After months of insisting that the perception that "the quality of our content may not be the same or better than that of other published internet content" is "baseless," Demand Media has now acknowledged that some of its offerings are not up to snuff. So, it's taking steps to clean up its act.
Among other things, Demand is planning to hire more-experienced writers in a bid to raise quality. They'll produce articles as long as 850 words, for as much as $350 -- which isn't great, but better than zero. The company made the announcement on a conference call with Wall Street analysts Thursday evening to discuss its quarterly earnings, which were quite strong, sending company shares up more than 10 percent in after-hours trading.
On Friday, Demand Media shares had given back most of those gains, but were still up nearly 4 percent above Thursday's close.
Demand Media has had a rocky couple of months following its IPO in January. Less than 48 hours after the company's IPO, search titan Google announced an algorithm change -- code-named Panda -- designed to penalize spammy and derivative content, and reward original and high-quality content. Although Google did not name any specific companies, many observers from Wall Street to Silicon Valley believed that Google's move was, at least in part, directed at Demand.
Those suspicions were proved correct after web-search referrals to Demand sites plummeted 20-to-40 percent (depending on whose numbers you want to use) when the Panda change kicked in.
Demand Media's main content offering is eHow.com, which features helpful articles on topics such as:
- "How to Conduct an Effective Meeting" -- "Preplan by determining who will be invited to the meeting, the purpose of the assembly, the topics to be covered and the information to be gathered and disseminated."
- "How to Burn Types of Wood" -- "The methods for burning firewood for cooking or heat are similar for all types of wood."
- "How to Store Clothes in Storage" -- "With different seasons comes the need for different types of clothing."
Demand CEO Richard Rosenblatt demonstrated on Thursday's conference call that he is either a glutton for punishment, or a Zen Buddhist of the highest order, by actually praising the Google engineers whose algorithm tweak caused his company's search referrals to fall off a cliff.

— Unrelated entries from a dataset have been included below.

(* ===== verification/PbufRef.v ===== *)
(** * Reference counts and headers: [pbuf_free], [pbuf_ref], [pbuf_cat],
    [pbuf_chain], [pbuf_dechain], [pbuf_header], [pbuf_free_header],
    [pbuf_realloc]

    Proved against the laws of the allocators ([AllocatorLaws]), for any
    implementation of them. *)

From S2P Require Import Prelude PbufMem Pbuf PbufChain PbufRead PbufWrite.

(** The allocator a pbuf goes back to. *)
Definition src_of (b : pbuf) : option source :=
  if pbuf_is_custom b then Some FromCustom
  else if pbuf_get_allocsrc b =? PBUF_TYPE_ALLOC_SRC_MASK_STD_MEMP_PBUF_POOL
  then Some (FromPool MEMP_PBUF_POOL)
  else if pbuf_get_allocsrc b =? PBUF_TYPE_ALLOC_SRC_MASK_STD_MEMP_PBUF then Some (FromPool MEMP_PBUF)
  else if pbuf_get_allocsrc b =? PBUF_TYPE_ALLOC_SRC_MASK_STD_HEAP then Some FromHeap
  else None.

Section ref.
Context {A : Type} `{!Allocator A} `{!AllocatorLaws A}.
Implicit Types s : st A.

(** The blocks [H] are allocated; every pbuf is one of them, from the source
    its type says, and no other memory exists. *)
Record owned (s : st A) (H : gmap Z (source * Z)) : Prop := {
  owned_holds : holds (al s) H;
  owned_pbufs : forall p b, pbufs s !! p = Some b ->
    exists src n, src_of b = Some src /\ H !! p = Some (src, n);
  owned_bytes : forall k l, bytes_of s !! k = Some l ->
    exists src, H !! k = Some (src, Z.of_nat (length l)) }.

Lemma owned_drop s H p a : owned s H -> holds a (delete p H) -> owned (drop_block s p a) (delete p H).
Proof.
  intros [_ Hp Hb] Ha. split; simpl; [done| |].
  - intros q b [Hne Hq]%lookup_delete_Some. destruct (Hp _ _ Hq) as (src & n & ? & ?).
    exists src, n. by rewrite lookup_delete_ne.
  - intros k x [Hne Hk]%lookup_delete_Some. rewrite lookup_delete_ne by done. eauto.
Qed.

(** Fields other than type and flags do not matter to ownership. *)
Lemma owned_put s H p b b' : owned s H -> pbufs s !! p = Some b -> src_of b' = src_of b ->
  owned (put s p b') H.
Proof.
  intros [Ha Hp Hb] Hpb Hsrc. split; simpl; [done| |done].
  intros q c [[<- <-]|[Hne Hq]]%lookup_insert_Some; [|by apply Hp].
  destruct (Hp _ _ Hpb) as (src & n & ? & ?). exists src, n. by rewrite Hsrc.
Qed.

Lemma dealloc_ok s H p b : owned s H -> (exists n, H !! p = Some (default FromHeap (src_of b), n)) ->
  is_Some (src_of b) ->
  exists a, pbuf_dealloc s p b = Ret (drop_block s p a) /\ owned (drop_block s p a) (delete p H).
Proof.
  intros Ho [n Hn] [src Hsrc]. rewrite Hsrc in Hn. simpl in Hn.
  assert (forall a, holds a (delete p H) -> owned (drop_block s p a) (delete p H)) as Hd
    by (intros; by apply owned_drop).
  pose proof (owned_holds _ _ Ho) as Ha. unfold src_of in Hsrc. unfold pbuf_dealloc.
  destruct (pbuf_is_custom b).
  { injection Hsrc as <-. destruct (custom_free_law _ _ _ _ Ha Hn) as (a' & -> & Ha'). eauto. }
  destruct (_ =? PBUF_TYPE_ALLOC_SRC_MASK_STD_MEMP_PBUF_POOL).
  { injection Hsrc as <-. destruct (memp_free_law _ _ _ _ _ Ha Hn) as (a' & -> & Ha'). eauto. }
  destruct (_ =? PBUF_TYPE_ALLOC_SRC_MASK_STD_MEMP_PBUF).
  { injection Hsrc as <-. destruct (memp_free_law _ _ _ _ _ Ha Hn) as (a' & -> & Ha'). eauto. }
  destruct (_ =? PBUF_TYPE_ALLOC_SRC_MASK_STD_HEAP); [|done].
  injection Hsrc as <-. destruct (mem_free_law _ _ _ _ Ha Hn) as (a' & -> & Ha'). eauto.
Qed.

(** ** [pbuf_free] *)

(** The pbufs that are deallocated: those at the head with a count of one. *)
Fixpoint freed (l : list node) : list node :=
  match l with
  | (p, b) :: l' => if ref b =? 1 then (p, b) :: freed l' else []
  | [] => []
  end.
(** The structs after [pbuf_free]. *)
Fixpoint free_effect (P : gmap Z pbuf) (l : list node) : gmap Z pbuf :=
  match l with
  | [] => P
  | (p, b) :: l' =>
      if ref b =? 1 then free_effect (delete p P) l' else <[p := set_ref (ref b - 1) b]> P
  end.
Fixpoint deletes {V} (m : gmap Z V) (l : list node) : gmap Z V :=
  match l with [] => m | (p, _) :: l' => deletes (delete p m) l' end.

Definition refs_ok (l : list node) : Prop := Forall (fun n => 1 <= ref n.2 <= 255) l.

Lemma free_loop_spec fuel s o l count H :
  chain (pbufs s) o l -> owned s H -> refs_ok l -> (length l < fuel)%nat ->
  exists s', pbuf_free_loop fuel s o (u8 count) = Ret (u8 (count + Z.of_nat (length (freed l))), s')
    /\ pbufs s' = free_effect (pbufs s) l /\ bytes_of s' = deletes (bytes_of s) (freed l)
    /\ owned s' (deletes H (freed l)).
Proof.
  revert s o l count H. induction fuel as [|fuel IH]; intros s o l count H Hc Ho Hr Hf; [lia|].
  destruct l as [|[p b] l]; simpl in Hc.
  { subst o. simpl. exists s. rewrite Z.add_0_r. done. }
  destruct Hc as (-> & Hp & Hc). apply Forall_cons in Hr as [Hr1 Hr]. simpl in Hr1.
  cbn [pbuf_free_loop freed free_effect]. rewrite (get_ok _ _ _ Hp), ret_bind.
  rewrite lwip_assert_true, ret_bind by (apply Z.ltb_lt; lia).
  rewrite (u8_small (ref b - 1)) by lia.
  assert (p ∉ l.*1) as Hnin.
  { assert (chain (pbufs s) (Some p) ((p, b) :: l)) as Hc' by done.
    apply chain_NoDup in Hc'. by apply NoDup_cons in Hc' as [? _]. }
  destruct (Z.eqb_spec (ref b) 1) as [Heq|Hne].
  - rewrite (proj2 (Z.eqb_eq (ref b - 1) 0)) by lia.
    assert (owned (put s p (set_ref (ref b - 1) b)) H) as Ho' by (by eapply owned_put).
    destruct (owned_pbufs _ _ Ho _ _ Hp) as (src & n & Hsrc & Hn).
    destruct (dealloc_ok _ _ p b Ho') as (a & -> & Ho2); [rewrite Hsrc; eauto|by rewrite Hsrc|].
    rewrite ret_bind. simpl in Hf.
    destruct (IH (drop_block (put s p (set_ref (ref b - 1) b)) p a) (next b) l (count + 1) (delete p H))
      as (s' & HF & HP & HB & HO); [|done|done|lia|].
    { simpl. apply chain_delete; [|done]. by apply chain_insert. }
    exists s'. cbn [length deletes]. split.
    { etransitivity; [|etransitivity; [exact HF|]]; [|do 3 f_equal; lia].
      f_equal. unfold u8. by rewrite Z.add_mod_idemp_l. }
    simpl in HP, HB. rewrite delete_insert_eq in HP. done.
  - rewrite (proj2 (Z.eqb_neq (ref b - 1) 0)) by lia. eexists. split; [simpl; by rewrite Z.add_0_r|].
    split; [done|]. split; [done|]. by eapply owned_put.
Qed.

Lemma free_spec s p l H :
  chain (pbufs s) (Some p) l -> owned s H -> refs_ok l ->
  exists s', pbuf_free s (Some p) = Ret (u8 (Z.of_nat (length (freed l))), s')
    /\ pbufs s' = free_effect (pbufs s) l /\ bytes_of s' = deletes (bytes_of s) (freed l)
    /\ owned s' (deletes H (freed l)).
Proof.
  intros Hc Ho Hr. pose proof (chain_fuel_ok _ _ _ Hc) as Hf.
  apply (free_loop_spec (chain_fuel s) s (Some p) l 0 H); done.
Qed.

Lemma lookup_deletes {V} (m : gmap Z V) l q :
  deletes m l !! q = if decide (q ∈ l.*1) then None else m !! q.
Proof.
  revert m. induction l as [|[p b] l IH]; intros m; [done|].
  cbn [deletes]. rewrite IH, fmap_cons. cbn [fst]. destruct (decide (q ∈ l.*1)), (decide (q ∈ p :: l.*1)) as [Hin|Hin]; try done.
  - set_solver.
  - assert (q = p) as -> by set_solver. apply lookup_delete_eq.
  - apply lookup_delete_ne. set_solver.
Qed.

Lemma freed_sub l : forall n, n ∈ freed l -> n ∈ l.
Proof.
  induction l as [|[p b] l IH]; simpl; [done|]. destruct (ref b =? 1); [|by intros n ?%elem_of_nil].
  intros n [->|Hn]%elem_of_cons; [by left|right; auto].
Qed.

(** Where the structs end up: gone, one reference less, or untouched. *)
Lemma lookup_free_effect P o l q : chain P o l ->
  free_effect P l !! q
  = if decide (q ∈ (freed l).*1) then None
    else match drop (length (freed l)) l with
         | (p, b) :: _ => if decide (q = p) then Some (set_ref (ref b - 1) b) else P !! q
         | [] => P !! q
         end.
Proof.
  revert P o. induction l as [|[p b] l IH]; intros P o Hc.
  { done. }
  assert (p ∉ l.*1) as Hnin by (apply chain_NoDup in Hc; by apply NoDup_cons in Hc as [? _]).
  simpl in Hc. destruct Hc as (-> & Hp & Hc). cbn [free_effect freed].
  destruct (Z.eqb_spec (ref b) 1).
  - rewrite (IH _ (next b)) by (by apply chain_delete). cbn [length drop]. rewrite fmap_cons. cbn [fst].
    assert (forall n, n ∈ freed l -> n ∈ l) as Hsub by apply freed_sub.
    destruct (decide (q ∈ (freed l).*1)), (decide (q ∈ p :: (freed l).*1)) as [Hin|Hin]; try done.
    + set_solver.
    + assert (q = p) as -> by set_solver. rewrite lookup_delete_eq.
      destruct (drop (length (freed l)) l) as [|[p' b'] r] eqn:Hr; [done|].
      destruct (decide (p = p')) as [<-|]; [|done]. exfalso. apply Hnin.
      rewrite <- (take_drop (length (freed l)) l), Hr, fmap_app. set_solver.
    + rewrite lookup_delete_ne by set_solver. done.
  - simpl.
    destruct (decide (q = p)) as [->|]; [by rewrite lookup_insert_eq|by rewrite lookup_insert_ne].
Qed.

“We think on this one they did a really good job,” Rosenblatt said, according to an account of the call by Forbes. “It seems like they put the best content up to the top and penalized the lowest-quality content.... Everything seems to be running through their system like it should.”
In addition to announcing plans to hire better writers, Demand said that it would shut down the user-generated content program on its eHow website.
Clearly, Rosenblatt is making the right noises when it comes to quality, because he knows how important Google is to his business. But as with so many things on the web these days, the ultimate arbiter of Demand's quality push may be Google's search algorithm, locked in a virtual vault somewhere in Mountain View, California, silently judging us all.